(* ===== verification/Segments.v ===== *)
(** * Element and data segments

    [wah_parse_element_section], [wah_parse_data_section] and [wah_parse_datacount_section]
    on any bytes.  Segments are checked against the tables and memories they initialize,
    and functions that they list are declared.  Expressions are given by their analyzed
    code: that they are lowered into one array is not modelled. *)

From S2P Require Import Prelude Base Alloc Types Opcodes Bytes Leb128 Decode Subtype ModuleEnv Operands Validate ValidInv ValidRules ValidSafe Locals ParseIo Analyze AnalyzeInv AnalyzeOk ConstExpr Sections.
From stdpp Require Import list sets.
#[local] Open Scope Z_scope.
#[local] Open Scope wah_scope.

(** ** Definitions *)

Record wah_element_segment_t := ElementSegment {
  es_active : bool; es_declarative : bool; es_expr_elem : bool;
  es_table : Z; es_offset : option wah_analyzed_code_t; es_elem_type : wah_type_t;
  es_funcs : list Z; es_exprs : list wah_analyzed_code_t }.
Record wah_data_segment_t := DataSegment {
  ds_flags : Z; ds_memory : Z; ds_offset : option wah_analyzed_code_t; ds_data : list Z }.

Definition sizeof_wah_element_segment_t : Z := 120.
Definition sizeof_wah_data_segment_t : Z := 104.

Definition set_segments (l : list wah_type_t) (M : wah_module_env) : wah_module_env :=
  ModuleEnv (env_types M) (func_imports M) (function_type_indices M) (table_imports M) (tables M) (memory_imports M) (memories M)
    (global_imports M) (globals M) (tag_imports M) (tags M) l (data_segment_count M) (fuel_metering M).
Definition set_data_count (n : Z) (M : wah_module_env) : wah_module_env :=
  ModuleEnv (env_types M) (func_imports M) (function_type_indices M) (table_imports M) (tables M) (memory_imports M) (memories M)
    (global_imports M) (globals M) (tag_imports M) (tags M) (element_segments M) n (fuel_metering M).
(* ===== verification/Exports.v ===== *)
(** * Exports

    The export section ([wah_parse_export_section]), the lookup of exports by names
    ([wah_find_export]) and the exports that are added to a module made by the program
    ([wah_module_ensure_export], [wah_module_append_export]).  Lookups rely on an array
    of the exports in the order of their names, in which no name comes twice. *)

From S2P Require Import Prelude Base Alloc Types Opcodes Bytes Leb128 Utf8 Decode Subtype ModuleEnv Operands Validate ValidInv ValidRules ValidSafe Locals ParseIo Analyze AnalyzeInv AnalyzeOk ConstExpr Sections Segments.
From stdpp Require Import list sets sorting.
#[local] Open Scope Z_scope.
#[local] Open Scope wah_scope.

(** ** Definitions *)

(** [name_len] is the length of [exp_name]. *)
Record wah_export_t := Export { exp_name : list Z; exp_kind : Z; exp_index : Z }.

(** *** The order of names: by lengths, then by bytes *)

(** The sign of the first difference. *)
Fixpoint memcmp (x y : list Z) : Z :=
  match x, y with
  | a :: x', b :: y' => if a <? b then -1 else if b <? a then 1 else memcmp x' y'
  | _, _ => 0
  end.
Definition wah_export_name_cmp_len (e : wah_export_t) (name : list Z) : Z :=
  if negb (zlen (exp_name e) =? zlen name) then (if zlen (exp_name e) <? zlen name then -1 else 1)
  else memcmp (exp_name e) name.
Definition wah_export_name_cmp (x y : wah_export_t) : Z :=
  if negb (zlen (exp_name x) =? zlen (exp_name y)) then (if zlen (exp_name x) <? zlen (exp_name y) then -1 else 1)
  else memcmp (exp_name x) (exp_name y).

(** *** The exports of a module

    The first [export_count] entries of [export_order] are the positions of the exports
    in the order of their names; both arrays have at least [exports_cap] entries. *)
Record export_table := ExportTable { exports : list wah_export_t; export_order : list Z; exports_cap : Z }.
Definition export_count (t : export_table) : Z := zlen (exports t).

Definition export_at (t : export_table) (pos : Z) : option wah_export_t :=
  i ← zget (export_order t) pos; zget (exports t) i.

(** At most 32 iterations, as the interval at least halves. *)
Fixpoint export_search (fuel : nat) (t : export_table) (name : list Z) (lo hi : Z) : option Z :=
  match fuel with
  | O => None
  | S fuel' =>
      if lo <? hi then
        let mid := lo + (hi - lo) / 2 in
        e ← export_at t mid;
        if wah_export_name_cmp_len e name <? 0 then export_search fuel' t name (mid + 1) hi
        else export_search fuel' t name lo mid
      else Some lo
  end.
Definition wah_export_lower_bound (t : export_table) (name : list Z) : option Z :=
  export_search 33 t name 0 (export_count t).
Lemma inv_data l notes' : k < 13 -> items_ok (data_entry_ok M) l -> notes_ok M notes' ->
  (ms_has_data_count s = true -> zlen l = data_segment_count M) -> parse_inv N left' 13 notes' (ms_put_data l s).
Proof.
  intros Hk Hi Hn Hc. pose proof sizes_mono as Hz. destruct Hinv as [F P1 P2 P3 P4 P5 P6 P7 P8 P9 P10 P11].
  assert (F' : fresh_after 13 notes' (ms_put_data l s)) by fresh_step F 13.
  destruct (fr_data _ _ _ F ltac:(lia)) as [_ E12].
  set (n := if 0 <? zlen l then zlen l else data_segment_count M).
  assert (ES : ms_put_data l s = ModuleState (set_data_count n M) (ms_imports s) (ms_tables s) (ms_globals s) (ms_exports s)
    (ms_start s) (ms_elements s) (ms_has_data_count s) (ms_bodies s) l).
  { unfold ms_put_data, n. destruct (0 <? zlen l); [done|]. f_equal. by destruct (ms_env s). }
  rewrite ES in F' |- *.
  split; [exact F'|exact P1|destruct P2; by split|destruct Hz; by split|exact Hn|exact P5|exact P6|exact P7|exact P8|exact P9|..].
  - destruct P10 as (bodies & Hb1 & Hb2). exists bodies. split; [exact Hb1|]. unfold at_code in *. simpl.
    destruct (ms_has_data_count s); [|exact Hb2]. replace (set_data_count n M) with M; [exact Hb2|].
    unfold n. rewrite Hc by done. destruct M. by case_match.
  - split; [exact Hi|]. simpl. intros Hne. unfold n. destruct (Z.ltb_spec 0 (zlen l)); [done|].
    destruct l; [|unfold zlen in *; simpl in *; lia]. destruct Hne as [|Hh]; [done|by apply E12].
Qed.
End Steps.

(** *** The handlers *)

Lemma inv_later N left left' k notes s : parse_inv N left k notes s -> left' <= left -> parse_inv N left' k notes s.
Proof. intros Hinv Hl. pose proof (sizes_mono _ _ left' _ _ _ Hinv Hl). by destruct Hinv. Qed.

Lemma wp_on_cio {A} (m : comp cio A) (Q : A -> pstate -> Prop) s :
  wp m (fun v x => Q v (x, s.2)) s.1 -> wp (on_cio m) Q s.
Proof. unfold wp, on_cio. destruct (m s.1) as [[v|e|] x]; auto. Qed.
Lemma wp_pstate_io {A} (m : comp io A) (Q : A -> pstate -> Prop) s :
  wp m (fun v x => Q v ((x, s.1.2), s.2)) s.1.1 -> wp (on_cio (on_sec m)) Q s.
Proof. intros H. apply wp_on_cio, wp_on_sec, H. Qed.
Lemma wp_update f (Q : unit -> pstate -> Prop) s : Q tt (s.1, f s.2) -> wp (update f) Q s.
Proof. done. Qed.

Section Storage.
Context (stack_storage : list Z -> list wah_type_t) (frame_storage : list Z -> list wah_validation_control_frame_t).
Hypothesis stack_len : forall c, zlen (stack_storage c) = WAH_MAX_TYPE_STACK_SIZE.
Hypothesis frame_len : forall c, zlen (frame_storage c) = WAH_MAX_CONTROL_DEPTH.

Lemma wp_parse_code M s : module_ok M -> decoder_bytes s.1.1 -> notes_ok M s.2 ->
  wp (parse_code stack_storage frame_storage M) (fun bs s' => notes_ok M s'.2 /\ exists bodies, length bodies = length bs /\
    forall k b body, bs !! k = Some b -> bodies !! k = Some body -> body_parsed M (Z.of_nat k) body b) s.
Proof.
  destruct s as [[d a] n]. simpl. intros HM Hb Hn.
  pose proof (wp_code_section M d a n _ _ HM Hb Hn (stack_len (cursor d)) (frame_len (cursor d))) as H.
  unfold wp in *. unfold parse_code. destruct (wah_parse_code_section M _) as [[bs|e|] s']; [|done|done].
  destruct H as (Hs & _ & bc & bodies & bytes & _ & _ & _ & Hl & Hall). split; [apply (sh_notes _ _ Hs)|]. by exists bodies.
Qed.

Context (N : Z) (HN : N + 7 < 2 ^ 32).

Definition handled (left j : Z) : unit -> pstate -> Prop := fun _ s => parse_inv N left j s.1.2 s.2.

Lemma wp_handler id j left k s : zget section_orders id = Some j -> (id <> 0 -> k < j) -> 0 <= left ->
  decoder_bytes s.1.1.1 -> parse_inv N (left + zlen (cursor s.1.1.1)) k s.1.2 s.2 ->
  wp (section_handler stack_storage frame_storage id) (handled left (if id =? 0 then k else j)) s.
Proof.
  destruct s as [[x n] ms]. simpl. intros Hj Hk Hl Hb Hinv. set (len := zlen (cursor x.1)) in *.
  assert (Hlen : 0 <= len) by (unfold len, zlen; lia).
  pose proof (inv_module_ok N (left + len) k n ms HN ltac:(lia) Hinv) as HM. pose proof (pi_sizes _ _ _ _ _ Hinv) as HZ.
  pose proof (pi_notes _ _ _ _ _ Hinv) as Hn. pose proof (mo_count _ HM) as Hc.
  assert (Hcur : zlen (cursor x.1) < 2 ^ 32) by (fold len; clear - HZ HN Hl Hlen;
    destruct HZ as [Z1 _ _ _ _]; assert (0 <= zlen (func_imports (ms_env ms)) + zlen (function_type_indices (ms_env ms))) by (unfold zlen; lia); lia).
  unfold section_handler. apply wp_bind. unfold get_env. apply wp_bind, wp_get, wp_ret. simpl.
  apply wp_if; [intros ->%Z.eqb_eq|intros ?%Z.eqb_neq].
  { apply wp_pstate_io. eapply wp_mono; [by apply io_custom|]. intros [] s' _. apply (inv_later N (left + len) left k n ms Hinv). lia. }
  apply wp_if; [intros ->%Z.eqb_eq|intros ?%Z.eqb_neq].
  { injection Hj as <-. apply wp_bind, wp_pstate_io. eapply wp_mono; [by apply wp_type_section|]. intros m s' [Hm _].
    apply wp_update. eapply inv_types; [exact Hinv|lia|by apply Hk|done]. }
  apply wp_if; [intros ->%Z.eqb_eq|intros ?%Z.eqb_neq].
  { injection Hj as <-. apply wp_bind, wp_pstate_io. eapply wp_mono; [by apply wp_import_section|]. intros im s' (_ & _ & Him & Hd).
    apply wp_update. eapply inv_imports; [exact Hinv|lia|by apply Hk|done|done|]. simpl in Hd. unfold len. lia. }
  apply wp_if; [intros ->%Z.eqb_eq|intros ?%Z.eqb_neq].
  { injection Hj as <-. apply wp_bind, wp_pstate_io. eapply wp_mono; [by apply section_function|]. intros l s' (_ & _ & Hf & Hd).
    apply wp_update. eapply inv_functions; [exact Hinv|lia|by apply Hk|done|]. simpl in Hd. unfold len. lia. }
  apply wp_if; [intros ->%Z.eqb_eq|intros ?%Z.eqb_neq].
  { injection Hj as <-. apply wp_bind, wp_on_cio. eapply wp_mono.
    { apply (wp_table_section _ _ stack_len frame_len _ HM); [done|done|]. destruct HZ as [_ Z2 _ _ _]. simpl. fold len. unfold zlen in *. lia. }
    intros l s' (_ & _ & Hn' & Hi & Hd). apply wp_update. eapply inv_tables; [exact Hinv|lia|by apply Hk|done|done|]. simpl in Hd. unfold len. lia. }
  apply wp_if; [intros ->%Z.eqb_eq|intros ?%Z.eqb_neq].
  { injection Hj as <-. apply wp_bind, wp_pstate_io. eapply wp_mono; [by apply section_memory|]. intros l s' (_ & _ & Hf & Hd).
    apply wp_update. eapply inv_memories; [exact Hinv|lia|by apply Hk|done|]. simpl in Hd. unfold len. lia. }
  apply wp_if; [intros ->%Z.eqb_eq|intros ?%Z.eqb_neq].
  { injection Hj as <-. apply wp_bind, wp_on_cio. eapply wp_mono.
    { apply (wp_global_section _ _ stack_len frame_len _ HM); [done|done|]. destruct HZ as [_ _ _ Z4 _]. simpl. fold len. unfold zlen in *. lia. }
    intros l s' (_ & _ & Hn' & Hi & Hd). apply wp_update. eapply inv_globals; [exact Hinv|lia|by apply Hk|done|done|]. simpl in Hd. unfold len. lia. }
  apply wp_if; [intros ->%Z.eqb_eq|intros ?%Z.eqb_neq].
  { injection Hj as <-. apply wp_bind, wp_on_cio. eapply wp_mono; [by apply (wp_export_section _ HM)|].
    intros t s' (_ & _ & Hn' & He & Ht). apply wp_update. eapply inv_exports; [exact Hinv|lia|by apply Hk|done..]. }
  apply wp_if; [intros ->%Z.eqb_eq|intros ?%Z.eqb_neq].
  { injection Hj as <-. apply wp_bind, wp_pstate_io. eapply wp_mono; [by apply io_start|]. intros i s' (_ & _ & Hi).
    apply wp_update. eapply inv_start; [exact Hinv|lia|by apply Hk|done]. }
  apply wp_if; [intros ->%Z.eqb_eq|intros ?%Z.eqb_neq].
  { injection Hj as <-. apply wp_bind, wp_on_cio. eapply wp_mono; [by apply (wp_element_section _ _ stack_len frame_len _ HM)|].
    intros l s' (_ & _ & Hn' & Hi & _). apply wp_update. eapply inv_elements; [exact Hinv|lia|by apply Hk|done|done]. }
  apply wp_if; [intros ->%Z.eqb_eq|intros ?%Z.eqb_neq].
  { injection Hj as <-. apply wp_bind, wp_on_cio. eapply wp_mono; [by apply wp_parse_code|].
    intros l s' (Hn' & bodies & Hb1 & Hb2). apply wp_update. eapply inv_code; [exact Hinv|lia|by apply Hk|done|exact Hb1|exact Hb2]. }
  apply wp_if; [intros ->%Z.eqb_eq|intros ?%Z.eqb_neq].
  { injection Hj as <-. apply wp_bind, wp_get, wp_bind, wp_on_cio.
    eapply wp_mono; [by apply (cio_data_section _ _ stack_len frame_len _ HM)|]. intros l s' (_ & _ & Hn' & Hi & Hd).
    apply wp_update. eapply inv_data; [exact Hinv|lia|by apply Hk|done|done|exact Hd]. }
  apply wp_if; [intros ->%Z.eqb_eq|intros ?%Z.eqb_neq].
  { injection Hj as <-. apply wp_bind, wp_pstate_io. eapply wp_mono.
    { eapply (io_bind _ _ (fun _ => True) (fun _ => True)); [apply io_require|intros _ _; eapply io_mono; [apply io_u32|done]|done]. }
    intros i s' _. apply wp_update. eapply inv_data_count; [exact Hinv|lia|by apply Hk]. }
  apply wp_if; [intros ->%Z.eqb_eq|intros ?%Z.eqb_neq].
  { injection Hj as <-. apply wp_bind, wp_pstate_io. eapply wp_mono; [by apply section_tag|]. intros l s' (_ & _ & Hf & Hd).
    apply wp_update. eapply inv_tags; [exact Hinv|lia|by apply Hk|done|]. simpl in Hd. unfold len. lia. }
  apply zget_Some in Hj as [Hr _]. change (zlen section_orders) with 14 in Hr. lia.
Qed.

(** *** The loop *)

Lemma wp_header s : decoder_bytes s.1 ->
  wp (on_cur wah_read_section_header) (fun r s' => 0 <= r.1 /\ 0 <= r.2 /\ decoder_bytes s'.1 /\
    (length (cursor s'.1) < length (cursor s.1))%nat) s.
Proof.
  destruct s as [[[|b c] f] a]; intros Hb; [done|]. unfold decoder_bytes in *. simpl in *. apply Forall_cons in Hb as [Hb Hc].
  unfold wp, on_decoder, on_cursor, wah_read_section_header, stm_bind. simpl.
  destruct (wah_decode_uleb128_faultless c Hc) as [Hf Hb']. destruct (wah_decode_uleb128 c) as [[v|e|] c'] eqn:E; [|done|done].
  apply (proj1 (wah_decode_uleb128_iff _ _ _ Hc)) in E as (bs & -> & Hu). simpl. pose proof (uleb_nonneg _ _ _ Hu).
  unfold is_byte in Hb. split_and!; [lia|done|done|]. rewrite length_app. lia.
Qed.

Lemma wp_in_section size m (Q : unit -> pstate -> Prop) s : 0 <= size ->
  let c := cursor s.1.1.1 in
  (size <= zlen c -> wp m (fun _ s1 => Q tt ((Decoder (drop (Z.to_nat size) c) (dec_features s1.1.1.1), s1.1.1.2, s1.1.2), s1.2))
    ((Decoder (take (Z.to_nat size) c) (dec_features s.1.1.1), s.1.1.2, s.1.2), s.2)) ->
  wp (in_section size m) Q s.
Proof.
  intros H0 c Hm. unfold in_section. apply wp_bind, wp_get. fold c. apply wp_bind, wp_ensure. intros Hs%Z.leb_le.
  apply wp_bind. change (wp (m ;;; (s0 <- stm_get ;; stm_ensure (zlen (cursor s0.1.1.1) =? 0) WAH_ERROR_MALFORMED ;;;
    set_cursor (drop (Z.to_nat size) c))) Q ((Decoder (take (Z.to_nat size) c) (dec_features s.1.1.1), s.1.1.2, s.1.2), s.2)).
  apply wp_bind. eapply wp_mono; [by apply Hm|]. intros [] s1 HQ. apply wp_bind, wp_get, wp_bind, wp_ensure. intros _. exact HQ.
Qed.

Lemma wp_parse_sections fuel k s : (length (cursor s.1.1.1) < fuel)%nat -> decoder_bytes s.1.1.1 ->
  parse_inv N (zlen (cursor s.1.1.1)) k s.1.2 s.2 ->
  wp (parse_sections stack_storage frame_storage fuel k) (fun _ s' => exists j, parse_inv N 0 j s'.1.2 s'.2) s.
Proof.
  revert k s. induction fuel as [|fuel IH]; intros k s Hf Hb Hinv; [lia|]. cbn [parse_sections].
  apply wp_bind, wp_get, wp_if; [intros Hz%Z.eqb_eq|intros _].
  { apply wp_ret. exists k. by rewrite <- Hz. }
  apply wp_bind, wp_pstate_io. eapply wp_mono; [by apply wp_header|]. intros [id size] x (Hid & Hsize & Hx & Hlen).
  assert (Hfuel : (length (cursor x.1) < fuel)%nat) by (eapply Nat.lt_le_trans; [exact Hlen|apply Nat.lt_succ_r, Hf]).
  assert (Hleft : zlen (cursor x.1) <= zlen (cursor s.1.1.1)) by (apply inj_le, Nat.lt_le_incl, Hlen). simpl in *.
  apply wp_bind, wp_ensure. intros Hlt%Z.ltb_lt. destruct (zget_is_Some section_orders id) as [j Hj]; [lia|].
  apply wp_bind. eapply wp_opt; [exact Hj|].
  assert (Hloop : forall last, (id <> 0 -> k < j) -> last = (if id =? 0 then k else j) ->
    wp (in_section size (section_handler stack_storage frame_storage id) ;;; parse_sections stack_storage frame_storage fuel last)
      (fun _ s' => exists j, parse_inv N 0 j s'.1.2 s'.2) ((x, s.1.2), s.2)).
  { intros last Hord ->. apply wp_bind, wp_in_section; [done|]. simpl. set (c := cursor x.1). intros Hs.
    assert (Ht : zlen (take (Z.to_nat size) c) = size) by (unfold zlen in *; rewrite length_take; lia).
    assert (Hd : zlen (drop (Z.to_nat size) c) = zlen c - size) by (unfold zlen in *; rewrite length_drop; lia).
    eapply wp_mono; [eapply (wp_handler id j (zlen c - size) k); [exact Hj|exact Hord|lia|by apply Forall_take|]|].
    - simpl. rewrite Ht. eapply inv_later; [exact Hinv|]. replace (zlen c - size + size) with (zlen c) by lia. exact Hleft.
    - intros [] s1 H1. apply IH; simpl; [rewrite length_drop; fold c in Hfuel; lia|by apply Forall_drop|]. rewrite Hd. exact H1. }
  apply wp_bind, wp_if; intros H0.
  - apply wp_bind, wp_ensure. intros Hord%Z.ltb_lt. apply wp_ret, Hloop; [done|]. by destruct (id =? 0).
  - apply negb_false_iff in H0. apply wp_ret, Hloop; [|by rewrite H0]. apply Z.eqb_eq in H0. done.
Qed.
End Storage.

------------------------

Activity: Take from the material every line that holds "Hypothesis".

Written answer:
Hypothesis stack_len : forall c, zlen (stack_storage c) = WAH_MAX_TYPE_STACK_SIZE.
Hypothesis frame_len : forall c, zlen (frame_storage c) = WAH_MAX_CONTROL_DEPTH.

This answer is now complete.